BRIEF
As the lines appear below, please set them down exactly, starting at the first and finishing with the one containing "cbn [get_repository_plugins].".

DATA FOR REVIEW
(** X28.  The manifests of [get_repository_plugins].  The function returns,
    in the order of the configuration, one manifest for every configured
    repository for which [_get_manifest_from_repository] finds one, tagged
    with the destination that [plugin_outputs] gives for the key of the
    configuration, or with ["default"]; the third loop of
    [_collect_manifests_with_priority] leaves these manifests as they are,
    whatever their [Name] and [InternalName] would be routed to. *)
Theorem repository_plugins_keep_their_destination (cfg : Config) (R : Releases)
    (G : GitHub) (repository_list : list (string * (value * value))) :
  let ms := get_repository_plugins cfg R G repository_list in
  tag_outputs cfg ms = Ok ms /\
  exists found,
    found `sublist_of` repository_list /\
    Forall2 (fun entry m =>
       exists m0,
         _get_manifest_from_repository R G (fst entry) (fst (snd entry)) (snd (snd entry))
         = Some m0 /\
         m = <["_output_name" :=
                 VStr (default "default" (plugin_outputs cfg !! fst entry))]> m0)
      found ms /\
    (forall entry, entry ∈ repository_list ->
       is_Some (_get_manifest_from_repository R G (fst entry) (fst (snd entry))
                  (snd (snd entry))) ->
       entry ∈ found).
Proof.
  cbn zeta. induction repository_list as [|[n [u t]] l (IHt & found & Hsub & Hall & Hin)];
    cbn [get_repository_plugins].
  { split; [done|]. exists []. split_and!; [done|constructor|by intros ? ?%elem_of_nil]. }
  destruct (_get_manifest_from_repository R G n u t) as [m0|] eqn:E.
  - split.
    + cbn [tag_outputs]. unfold tag_output, has_key.
      rewrite bool_decide_eq_true_2 by (rewrite lookup_insert_eq; by eexists).
      cbn [bind]. by rewrite IHt.
    + exists ((n, (u, t)) :: found). split_and!.
      * by apply sublist_skip.
      * constructor; [|done]. by exists m0.
      * intros entry [->|He]%elem_of_cons Hs; [left|right; by apply Hin].
  - split; [done|]. exists found. split_and!; [by apply sublist_cons|done|].
    intros entry [->|He]%elem_of_cons Hs; [|by apply Hin].
    cbn [fst snd] in Hs. rewrite E in Hs. by destruct Hs.
Qed.

(** X29.  The links of a repository manifest.  For a manifest that
    [_get_manifest_from_repository] returned and that [add_download_links]
    accepts, when no duplication rule fills the links: the install link is
    the one of the archive's manifest, or the latest-release download URL of
    the owner and repository of the configured URL, never a link to the local
    archives; and when the repository has a testing pre-release and the
    manifest is no global build, the testing link is the download URL of
    that pre-release, and [_testing_download_url] is gone. *)
Theorem repository_manifest_links (cfg : Config) (W : World) (R : Releases) (G : GitHub)
    (plugin_name : string) (repo_url token_name : value) (m m' : manifest) :
  _get_manifest_from_repository R G plugin_name repo_url token_name = Some m ->
  add_download_links cfg W m = Ok m' ->
  (forall s ts, (s, ts) ∈ field_duplicates cfg ->
     ("DownloadLinkInstall" ∉ ts) /\ ("DownloadLinkTesting" ∉ ts) /\
     ("_testing_download_url" ∉ ts)) ->
  exists owner rep token,
    _parse_github_url repo_url = Some (owner, rep) /\
    str_dict_get_token R token_name = Ok token /\
    (m' !! "DownloadLinkInstall" = m !! "DownloadLinkInstall" \/
     exists name,
       m' !! "DownloadLinkInstall" =
         Some (VStr ("https://github.com/" +:+ owner +:+ "/" +:+ rep +:+
                     "/releases/latest/download/" +:+ str_of W name))) /\
    (forall version download_url,
       _get_testing_release_info G owner rep plugin_name token
       = Some (version, download_url) ->
       is_global_build cfg m = Ok false ->
       m' !! "DownloadLinkTesting" = Some (VStr download_url) /\
       m' !! "_testing_download_url" = None).
Proof.
  intros (owner & rep & token & release_data & assets & asset_url & d &
          Hp & Ht & _ & _ & _ & _ & _ & _ & Hm)%get_manifest_from_repository_inv
         (g & pn & m1 & m2 & Hg & Hpn & H1 & H2 & ->)%add_download_links_inv Hrules.
  exists owner, rep, token. split; [done|]. split; [done|].
  destruct (repository_fields_lookup repo_url asset_url token_name
              (release_timestamp R (default VNone
                 match release_data with
                 | VDict rd => assoc_get "published_at" rd
                 | _ => None
                 end))
              (_get_testing_release_info G owner rep plugin_name token)
              (list_to_map d)) as (F1 & _ & F3 & _ & F5 & _).
  rewrite <- Hm in F1, F3, F5. clear Hm.
  assert (forall k, k = "DownloadLinkInstall" \/ k = "DownloadLinkTesting" \/
                    k = "_testing_download_url" ->
            (<["DownloadCount" := VInt 0]>
               (icon_fallback cfg W pn (duplicate_fields (field_duplicates cfg) m2))
             : manifest) !! k = m2 !! k) as Hout.
  { intros k Hk. rewrite lookup_insert_ne, icon_fallback_lookup
      by (by destruct Hk as [-> |[-> | ->]]).
    apply duplicate_fields_fresh. intros s ts Hin.
    destruct (Hrules s ts Hin) as (? & ? & ?). by destruct Hk as [-> |[-> | ->]]. }
  rewrite !Hout by eauto.
  destruct repo_url as [| | |url| |]; try done. cbn [_parse_github_url] in Hp.
  apply split1_join in Hp as [Hpath _].
  unfold install_link in H1.
  rewrite (bool_decide_eq_true_2 _ (ex_intro _ asset_url F3) : has_key m _ = true) in H1.
  unfold get_or in H1. rewrite F1 in H1. cbn [default from_option id str_method bind] in H1.
  injection H1 as <-. rewrite Hpath in H2.
  split.
  - rewrite (testing_link_lookup _ _ _ _ _ _ _ H2) by done.
    unfold resolve_asset_link.
    destruct (truthy (get m "_repository_token_name")); [|by left].
    destruct (get m "_repository_token_name") as [| | |tn| |]; try by left.
    destruct (asset_info_name W (get m "_repository_asset_url") tn) as [name|]; [|by left].
    destruct (truthy name); [|by left].
    right. exists name. rewrite lookup_insert_eq. do 2 f_equal.
    change (String "/" rep) with ("/" +:+ rep). by rewrite !app_assoc_string.
  - intros version download_url Hinfo Hglobal.
    destruct (F5 version download_url Hinfo) as [Hv Hu].
    rewrite Hg in Hglobal. injection Hglobal as ->.
    assert (forall k, k <> "DownloadLinkInstall" ->
              resolve_asset_link W (owner +:+ String "/" rep) m !! k = m !! k) as Hres.
    { intros k Hk. unfold resolve_asset_link. repeat case_match; try done.
      by rewrite lookup_insert_ne. }
    unfold testing_link, has_key in H2. rewrite !Hres in H2 by done.
    rewrite Hv, Hu in H2.
    rewrite bool_decide_eq_true_2 in H2 by (by eexists). cbn [andb negb] in H2.
    injection H2 as <-.
    by rewrite lookup_insert_eq, lookup_insert_ne, lookup_delete_eq.
Qed.

Lemma repository_manifest_links_witness :
  enriched_release !! "DownloadLinkTesting"
  = Some (VStr "https://github.com/o/r/releases/download/testing-v1.1.0/latest.zip") /\
  enriched_release !! "_testing_download_url" = None.
Proof.
  destruct (repository_manifest_links main_cfg
              (sample_world (Some assets_exact_and_versioned)) plugin_release
              with_prerelease "P" (VStr "https://github.com/o/r") (VStr "GITHUB_TOKEN")
              released_with_testing enriched_release)
    as (owner & rep & token & Hp & Ht & _ & Htesting).
  - evaluated.
  - evaluated.
  - intros s ts Hin. entries Hin. split_and!; intros H; absent H.
  - injection Hp as <- <-. injection Ht as <-.
    apply (Htesting "1.1.0"); reflexivity.
Defined.

(** ** SourceAggregator: the local directories *)

(** X30.  The outcome of [_collect_local_manifests].  One directory with a
    usable primary archive and a global archive whose manifest has no [Name]
    makes the whole collection raise [KeyError], whatever the other
    directories hold.  Without such a directory the function returns the
    manifests of the directories, in the order of the directories. *)
Theorem collect_local_manifests_outcome (cfg : Config) (W : World)
    (plugins : list plugin_dir) :
  ((exists d b g, d ∈ plugins /\ usable_manifest (main_zip d) = Some b /\
      usable_manifest (global_zip d) = Some g /\ g !! "Name" = None) ->
   _collect_local_manifests cfg W plugins = Raise KeyError) /\
  ((forall d b g, d ∈ plugins -> usable_manifest (main_zip d) = Some b ->
      usable_manifest (global_zip d) = Some g -> is_Some (g !! "Name")) ->
   exists per_directory,
     Forall2 (fun d l => process_plugin_directory cfg W d = Ok l) plugins per_directory /\
     _collect_local_manifests cfg W plugins = Ok (concat per_directory)).
Proof.
  assert (forall d, (exists l, process_plugin_directory cfg W d = Ok l) \/
                    (process_plugin_directory cfg W d = Raise KeyError /\
                     exists b g, usable_manifest (main_zip d) = Some b /\
                       usable_manifest (global_zip d) = Some g /\ g !! "Name" = None))
    as Hdir.
  { intros d. unfold process_plugin_directory, item, bind.
    destruct (usable_manifest (main_zip d)) as [b|]; [|left; by eexists].
    destruct (usable_manifest (global_zip d)) as [g|]; [|left; by eexists].
    destruct (g !! "Name") eqn:Hn; [left; by eexists|right].
    split; [done|]. by exists b, g. }
  split.
  - intros (d & b & g & Hin & Hb & Hg & Hn).
    induction plugins as [|d0 plugins IH]; [by apply elem_of_nil in Hin|].
    cbn [_collect_local_manifests].
    apply elem_of_cons in Hin as [<-|Hin].
    + assert (process_plugin_directory cfg W d = Raise KeyError) as ->; [|done].
      unfold process_plugin_directory, item, bind. by rewrite Hb, Hg, Hn.
    + destruct (Hdir d0) as [[l ->]|[-> _]]; [|done]. cbn [bind]. by rewrite IH.
  - induction plugins as [|d0 plugins IH]; intros Hgood.
    { exists []. by split; [constructor|]. }
    destruct IH as (per & Hall & Hrest).
    { intros d b g Hin. apply Hgood. by right. }
    cbn [_collect_local_manifests].
    destruct (Hdir d0) as [[l Hl]|[_ (b & g & Hb & Hg & Hn)]].
    + exists (l :: per). split; [by constructor|]. by rewrite Hl, Hrest.
    + destruct (Hgood d0 b g (list_elem_of_here _ _) Hb Hg) as [? ?]. congruence.
Qed.

Lemma collect_local_manifests_outcome_witness :
  _collect_local_manifests main_cfg (sample_world None) [foo_dir; nameless_global_dir]
  = Raise KeyError.
Proof.
  refine (proj1 (collect_local_manifests_outcome main_cfg (sample_world None)
                   [foo_dir; nameless_global_dir]) _).
  exists nameless_global_dir, foo_primary, {[ "InternalName" := VStr "Bar" ]}.
  split_and!; [listed|reflexivity..].
Defined.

RESULT
(** X28.  The manifests of [get_repository_plugins].  The function returns,
    in the order of the configuration, one manifest for every configured
    repository for which [_get_manifest_from_repository] finds one, tagged
    with the destination that [plugin_outputs] gives for the key of the
    configuration, or with ["default"]; the third loop of
    [_collect_manifests_with_priority] leaves these manifests as they are,
    whatever their [Name] and [InternalName] would be routed to. *)
Theorem repository_plugins_keep_their_destination (cfg : Config) (R : Releases)
    (G : GitHub) (repository_list : list (string * (value * value))) :
  let ms := get_repository_plugins cfg R G repository_list in
  tag_outputs cfg ms = Ok ms /\
  exists found,
    found `sublist_of` repository_list /\
    Forall2 (fun entry m =>
       exists m0,
         _get_manifest_from_repository R G (fst entry) (fst (snd entry)) (snd (snd entry))
         = Some m0 /\
         m = <["_output_name" :=
                 VStr (default "default" (plugin_outputs cfg !! fst entry))]> m0)
      found ms /\
    (forall entry, entry ∈ repository_list ->
       is_Some (_get_manifest_from_repository R G (fst entry) (fst (snd entry))
                  (snd (snd entry))) ->
       entry ∈ found).
Proof.
  cbn zeta. induction repository_list as [|[n [u t]] l (IHt & found & Hsub & Hall & Hin)];
    cbn [get_repository_plugins].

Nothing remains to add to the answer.